昨晩、宿に戻る俺たちと別れ、飲みに繰り出した二人が帰って来たのはなんと朝方。
夜の闇が一番濃くなる、もうすぐ空の果てから夜明けがやってくる頃合いで、王都ではこんな時間まで店がやっているのかと驚いた。本当に、最初だけ。
というのも、べろべろに酔っぱらって帰って来たラッセルが部屋に入った瞬間、それまでしなかったアルコールの匂いが部屋中に広がったのだ。
頭から酒をかぶって帰って来た、と言われたら納得するくらい、とても強い匂い。
びっくりして俺は思わず目が覚めてしまったのだが、当のラッセルは部屋まで帰ってきたところで限界を迎えたようで、ベッドに辿り着くことなくべしゃりと床に崩れ落ちた。
おまけにいつもであればやかましいいびきが響き渡るところ、うーんうーんとなんとも苦しげに魘されているものだから、仕方なく隣のベッドまで引きずって放り込んでやる……という出来事があった。

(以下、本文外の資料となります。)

Lemma rebase_same nodes new : NoDup (NodeKey <$> nodes) → (rebase nodes nodes new).1.1 = new.
Proof.
  intros Hnd. unfold rebase. assert (∀ acc l, l ⊆ nodes → foldl (rebase_node (by_key nodes)) acc l = acc) as Hskip.
  { intros acc l. revert acc. induction l as [|r l IH]; intros [[ns idx] m] Hl; [done|]. cbn [foldl].
    assert (rebase_node (by_key nodes) (ns, idx, m) r = (ns, idx, m)) as ->; [|apply IH; set_solver].
    unfold rebase_node. rewrite (proj2 (by_key_Some nodes (NodeKey r) r Hnd)) by (split; [set_solver|done]).
    rewrite nodeFactsDiffer_same. by destruct (idx !! NodeKey r). }
  by rewrite Hskip.
Qed.
(** ** What a reload leaves behind *)

(** Between operations: the current instance is the one that runs, instance numbers are
    not reused, and either something runs or the manager is idle. *)
Record settled (s : boxes) : Prop := mkSettled {
  sd_running : bx_running s = match bx_current s with Some b => {[b]} | None => ∅ end;
  sd_next : ∀ b, b ∈ bx_running s → (b < bx_next s)%nat;
  sd_ready : bx_current s ≠ None ∨ bx_idle s = true
}.

(** While a reload works: nothing is current, and nothing runs but what it started. *)
Definition bare (s : boxes) : Prop := bx_current s = None ∧ bx_running s = ∅.

Lemma close_current s b : settled s → bx_current s = Some b → bare (close_box b (set_current None s)).
Proof. intros [Hr _ _] Hb. split; [done|]. cbn. rewrite Hr, Hb. set_solver. Qed.

Lemma land_bare r s : bare s → bare (land r s).
Proof. intros [? ?]. unfold land, bare. destruct (bx_cfg s); [|done]. by destruct (config_at _ s). Qed.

だからたぶん、似たようなことがヴィルの方でもあったんだろうなと思うし、俺の身体にもアルコールの匂いが移っているんだろう。
あと、ラッセルが二日酔いと思しき症状で寝込んでいるので、もしかしたらノラもそうなんじゃないか? と思えば……案の定、ヴィルから返って来たのは肯定の返事。

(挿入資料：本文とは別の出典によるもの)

(* ===== verification/Prelude.v ===== *)
(** * Rulvar: the journal, the plan, the effects, admission and the budget

    Rulvar runs workflows of language-model agents and records everything it
    pays for in an append-only journal.  A resumed run re-issues its calls, and
    the journal serves the ones it already holds; the state of the run
    (suspensions, abandoned branches, budgets, task lineages, money, the plan and
    the effects on the outside world) is a fold over the journal's entries.  This
    development models that kernel (packages/core/src/journal and the parts of
    l0 it stands on), the plan engine's state (packages/plan), the effect lane
    (packages/core/src/effects, packages/effects), the admission scheduler
    (packages/core/src/admission), the run budget (packages/core/src/engine), the
    quota limiter (packages/core/src/model) and the admission of spawns
    (packages/core/src/orchestrator), and proves the properties the rest of the
    program relies on.

    ** Files

    Shared:
    - [Prelude]: results of fallible code, lists, strings, decimal numerals,
      binary64 rounding, the hint database [rulvar] and the tactics.
    - [Json] (l0/json.ts): JSON values and the reads the folds make of unchecked
      payloads.  [JsMap]: the insertion-ordered [Map].

    The journal:
    - [Entries] (l0/entries.ts, l0/errors.ts): the journal entry and its parts,
      and [normalizeEntry].
    - [Scope] (journal/scope.ts): the scope-path grammar.
    - [Kinds] (journal/kinds.ts): [validateEntryShape], the gate of every append.
    - [Identity] (l0/jcs.ts, journal/identity.ts, journal/keyderiver.ts): the
      canonical JSON, the identity of a call and its versioned keys.
    - [Disposition] (journal/disposition.ts): the abandon fold and the replay
      predicate.
    - [Matching] (journal/matching.ts): [JournalMatcher], against the interface
      [KeyRing] that the rings of [Identity] implement.
    - [Resolution] (journal/resolution.ts): [ResolutionFold], the state of
      suspensions.
    - [Replayer] (journal/replayer.ts, and the arbiter of resolution.ts): the
      journal front end, as a state machine.
    - [Usage] (l0/usage.ts): token counts, their rules, repair and addition.
    - [Billing] (l0/entries.ts, [foldLedger] of replayer.ts): pricing folds and
      the ledger, against the interface [Money].
    - [Termination] (journal/termination.ts): the debit-only account and its
      fold.
    - [Lineage] (journal/lineage.ts): the index of logical tasks.
    - [Reuse], [ReuseLaws] (journal/reuse.ts): the index of severed branches and the
      verdict on reusing one.

    The plan (packages/plan/src):
    - [PlanState] (plan-state.ts, plan-hash.ts, task-spec.ts): nodes, their
      transitions, readiness and the dependency-cycle search.
    - [PlanEntries] (plan-entries.ts): the operations of a revision and the fold
      of plan entries.  [PlanProgress]: what the scheduler can run.
    - [Cascade], [Rebase] (rebase.ts): the cancel cascade, and
      [rebasePlanRevision] against a class of hooks for admission and minting.
    - [PlanGuards] (guards.ts, ladder.ts, park.ts): the revision guards, the
      escalation ladder and the ledger of pins.

    The effect lane (core/src/effects and packages/effects/src):
    - [EffectTypes] (types.ts): the readers of lane payloads.
    - [EffectFold] (fold.ts): the fold of the lane, over a [ResolutionFold];
      [EffectLaws], [EffectConsume], [EffectStable] and [EffectReplay] prove what
      its machines satisfy.
    - [EffectWriter], [EffectAppend] (writer.ts): every append of the lane, over a
      store given as an oracle of rounds, and what reaches the store.
    - [EffectReceipts] (receipts.ts, adapter.ts): the verification of receipts.
    - [EffectDispatch], [EffectRecover] (dispatcher.ts): sends, probes and the
      recovery table over the writer's monad and a provider oracle.
    - [EffectReconcile], [EffectSweep] (reconciler.ts): budgets, the sweep and the
      reconciliation of a restored epoch, against the interface [Recoverer].

    Admission (core/src/admission):
    - [AdmissionAlgo] (algorithms.ts): fair queuing, windows, token buckets,
      against the interface [Num] of numbers.
    - [Admission] (memory.ts): the scheduler as segments between awaits;
      [AdmissionSlots], [AdmissionInv], [AdmissionLaws] its invariant and laws,
      [AdmissionRuns] concrete runs, [AdmissionStore] the durable document.

    The budget (core/src/engine and core/src/model):
    - [Num]: numbers, as an interface: order laws that hold under rounding, and
      exact arithmetic.
    - [Pricing] (model/pricing.ts): price rows.
    - [Budget] (budget.ts): accounts, spawn admission, exposure, turns, debits, the
      strict pricing gate.  [BudgetTree], [BudgetInv]: the account tree under every
      operation; [BudgetLaws], [BudgetRuns], [BudgetExposure], [BudgetBounds]:
      admission and the bounds over traces; [BudgetExamples]: concrete runs.

    Shared provider quotas (core/src/model):
    - [Quota] (quota.ts): rules, their canonical key, the in-process limiter over
      bucket keys of any type.  [QuotaKey]: the key tells rules apart; [QuotaOrder]:
      permuted rule sets and keyed buckets answer alike; [QuotaLaws]: the limiter
      beside a ledger of its grants; [QuotaExamples]: concrete runs.

    Spawn admission (core/src/orchestrator/admission.ts):
    - [SpawnAdmission]: the controller every spawn passes, over the run budget, the
      termination account and the lineage index.  [SpawnLaws]: its verdict is decided
      exactly as its guards say; [SpawnRuns]: the limits over every run; [SpawnBatch]:
      the embedded spawns of a revision; [SpawnReplay]: decisions in the journal and
      their folds; [SpawnCapacity]: the price and the wires of an acceptance tail;
      [SpawnExamples]: concrete runs.

    Definitions keep the names of the source.  A class becomes a record of its
    fields and one function per method; a method that throws returns [result]; a
    payload is read from [json] with the tests the code makes, including what
    they do to [null], arrays and missing members.  A definition in lower case
    with underscores is a named part of a source function: a branch, a loop body
    or a test.

    ** How the parts meet

    [Replayer] owns a [JournalMatcher] and a [ResolutionFold].  Its machine has
    three kinds of step: a request, which is checked and queued; the run of the
    queued operation at the head, with the outcome of the store (stored, refused,
    or stored without an acknowledgement); and the synchronous calls.  Every
    interleaving of asynchronous code is a list of such steps, and the theorems
    quantify over all of them.  [Matching] takes its disposition from
    [Disposition], which reads the coverage [Resolution] computes; [Billing] sums
    the usages [Usage] adds; [Lineage] and [Termination] read the same decision
    entries, and [Lineage] proves that they agree.

    [Rebase] answers a revision with the operations it keeps; [PlanEntries] folds
    the entry they are journaled as, and [Rebase.rebase_replays] is the bridge.
    The effect fold reads the allowed approvals off the resolution fold; the
    writer loads the journal, folds it, decides and appends, in rounds between
    which other holders append; the dispatcher is a program over the writer and
    the provider, and the reconciler a program over any dispatcher with the laws
    of [Recoverer].  The admission scheduler stands alone: its callers are the
    engine's.  [Budget] prices with [Pricing] and adds usages with [Usage]; its
    theorems say of its callers only how they pair operations (a reserve with its
    release, a turn with its guard, a dispatch with its closure), and any other
    operation may come between.  [SpawnAdmission] composes [Budget], [Termination]
    and [Lineage]: it reads the three, decides, and commits only what it admits;
    what it keeps is what their folds read back from the decisions it journals.

    ** What is shown

    - The journal: it grows by well-shaped entries with fresh sequence numbers,
      no operation identity occurs twice, memory and store agree unless a flush
      failed, a sealed journal takes no spending, and a strict replay writes
      nothing ([Replayer], [Kinds]).
    - Replay: a complete journal serves every call of the same program, no
      operation is served twice, and a call that finds nothing disturbs no other
      ([Matching]); when an operation replays, reruns or is skipped, and where
      the two frozen profiles part ([Disposition]).
    - Suspensions: the first closing entry wins, and the fold a run keeps is the
      fold a reload builds, at every point of a run ([Resolution], [Replayer]).
    - Branches: abandoning covers exactly the targets and their child scopes, and
      the textual subtree test is segment prefix ([Disposition], [Scope]).
    - Termination: every debit lowers the variant, so a run makes boundedly many;
      the account survives a reload, and a wrong embedded balance is reported at
      its entry ([Termination]); the index and the account count the same
      escalations, which the cap bounds ([Lineage]).
    - Money: the repair of hostile telemetry is safe and never undercharges,
      addition keeps the canonical invariant, billing conserves tokens and the
      ledger counts each usage once ([Usage], [Billing]).
    - The plan: what every folded plan satisfies, its chain of hashes, the
      rejection of foreign entries, totality and replay of a rebase, the exact
      extent of a cascade, and progress until every node is done ([PlanEntries],
      [Rebase], [PlanProgress]); when the guards engage ([PlanGuards]).
    - Effects: consumption of an approval is exactly its licence, one canonical
      intent per key and epoch, attempts follow consumption and precede
      revocation, terminals are proved, verdicts are stable as the journal grows,
      a retried append changes nothing ([EffectConsume], [EffectStable],
      [EffectReplay]); an append lands once whatever other holders do
      ([EffectAppend]); a recovery sends at most once and only behind a fence
      ([EffectRecover]); a sweep closes what is exhausted ([EffectSweep]).
    - Admission: slots are counted exactly and never exceed the cap under any
      interleaving, a pump grants in fair order and always ends, a settlement is
      final, the durable document restores the scheduler ([AdmissionLaws],
      [AdmissionStore]).

    - Reuse: a captured donor is not offered again, and a key is reused boundedly
      often ([ReuseLaws]).
    - The budget: the walk to the root always returns; a spawn is admitted exactly
      when its reserve fits every account on the walk; reserves are conserved; a
      ceiling is overshot by at most one turn per open turn; the exposure cap holds;
      a meter bills the price of the whole call ([BudgetLaws], [BudgetBounds]).
    - Quotas: answers depend on the set of rules only, the request cap of a rule is
      hard in every window and twice the cap bounds every minute, and the counters are
      what was granted, settled and released ([QuotaOrder], [QuotaLaws]).

    - Spawn admission: a verdict and what it commits are exactly those its guards
      name, and a rejection commits nothing ([SpawnLaws]); caps on spawns and depth
      hold in every run ([SpawnRuns]); what a batch admits can be dispatched
      ([SpawnBatch]); the live account and index are those a reload of the journal
      builds ([SpawnReplay]); the money and the wires of an acceptance tail come
      from one derivation and agree ([SpawnCapacity]).

    Lemmas outside the numbered claims record where the code and its comments
    part, among them [Resolution.abandon_folds_differ],
    [Resolution.live_suspension_state_differs],
    [Termination.first_touch_raises_variant],
    [Lineage.pinned_stall_streak_unstable], [EffectRecover.sent_effect_is_cancelled],
    [EffectSweep.spent_attempts_stop_the_sweep], [ReuseLaws.donor_active_never] and the
    examples of [AdmissionRuns], [BudgetExamples], [QuotaExamples] and
    [SpawnExamples].

    ** Parameters and bounds

    Parameters stand for code outside the repository's sources: sha256, the text
    ECMAScript prints for a non-integer number, [Date.parse] and [toISOString],
    Unicode normalization, the vendored JSON Schema validator, the user's price
    function, the hooks of a rebase, the answers of a provider and the signature
    check of a receipt.  A store is an oracle that keeps the journal ordered.

    Sequence numbers and ordinals are natural numbers, and counters and accounted
    token sums are exact integers, which a JavaScript number represents below
    2^53; where the code lets a larger number in (scope segments, raw telemetry)
    the rounding is modelled.  The tags, caps and tokens of admission range over
    any type with the operations and order laws of [Num]; the sums of the budget are
    proved for exact arithmetic ([ExactNum]), so for dollars they hold up to the
    rounding of doubles.  Strings are sequences
    of code units, below 256.

    Fuel: the search for a dependency cycle and the cascade take the size of the
    plan, since a node enters the visited set once, and are proved to finish
    within it; the writer's retries are the eight of the source; a pump takes one
    more than the length of its queue, since each pass but the last grants one; the
    walk to the root takes one more than the number of accounts and never runs out.
    Every other recursion is structural.

    ** Not modelled

    The stores, the asynchronous engine, the agent loop, adapters and user
    interfaces: I/O and scheduling around the kernel.  Of the files modelled, the
    warnings about large values, the lease argument of an append, the hashes of a
    profile's schema and toolset, and the message texts of errors are left out,
    and so are lookups of inherited members in objects used as maps.
    Planned: the run ledger and the write lock of packages/plan, retry and failover
    (core/src/model), the permission chain and the no-progress detector. *)
From Stdlib Require Export Ascii Lia Sorted.
From Stdlib Require Import DecimalString DecimalN DecimalFacts.
From stdpp Require Export base strings list option gmap fin_maps.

まったく、うわばみレベルで酒飲みの二人が二日酔いになるなんて、いったいどんな酒をどんな飲み方をしたのやら。
なんとなく頭が痛くなってきた気がして、ため息をつきながら額を押さえた。
「私らより先に、保護者たちが羽目を外し過ぎたっぽいね?」
「本当にな」
「まあ、二人が楽しくお酒を飲めたなら何よりかなって感じだけど。……でも、これじゃあ今日のデートは無理そうかなぁ。残念」
「でーと」
「うん。ノラさんと一緒に王都観光する予定だった……」
「なるほど」
でーと。
逢引。
(……女同士で?)
一瞬だけ思考が飛んで真っ白になったが、まあ、あの二人はことさら仲が良いしな。
一緒に散歩に出かけるだけでもそう表現するのだろう、と気持ちを落ち着かせる。
俺なら絶対に言わないしお断りだが。
(だって、俺ならラッセルとデート? 逢引? ってことだろう?)
……。
……、……。
……おえ。
ちょっと想像しただけでも気分が悪いし、余裕で吐きそうになった。
ヴィルとノラのように、たとえ普通に出かけて足りないものを買い足すだけだと仮定しても、俺なら絶対に、絶っっっっっ対にデートなんて表現するのは嫌だし、されたくもない。
……うわ、鳥肌も立ってきた。
(しかし――そう考えると本当に仲が良いんだな、ヴィルたちは)
もしかしたら男同士、女同士の感覚や価値観の違いなのかもしれないが、……それでも。
ただ、一緒に出掛けることをここまで楽しみにしてもらえるノラのことが、なんだかとても羨ましかった。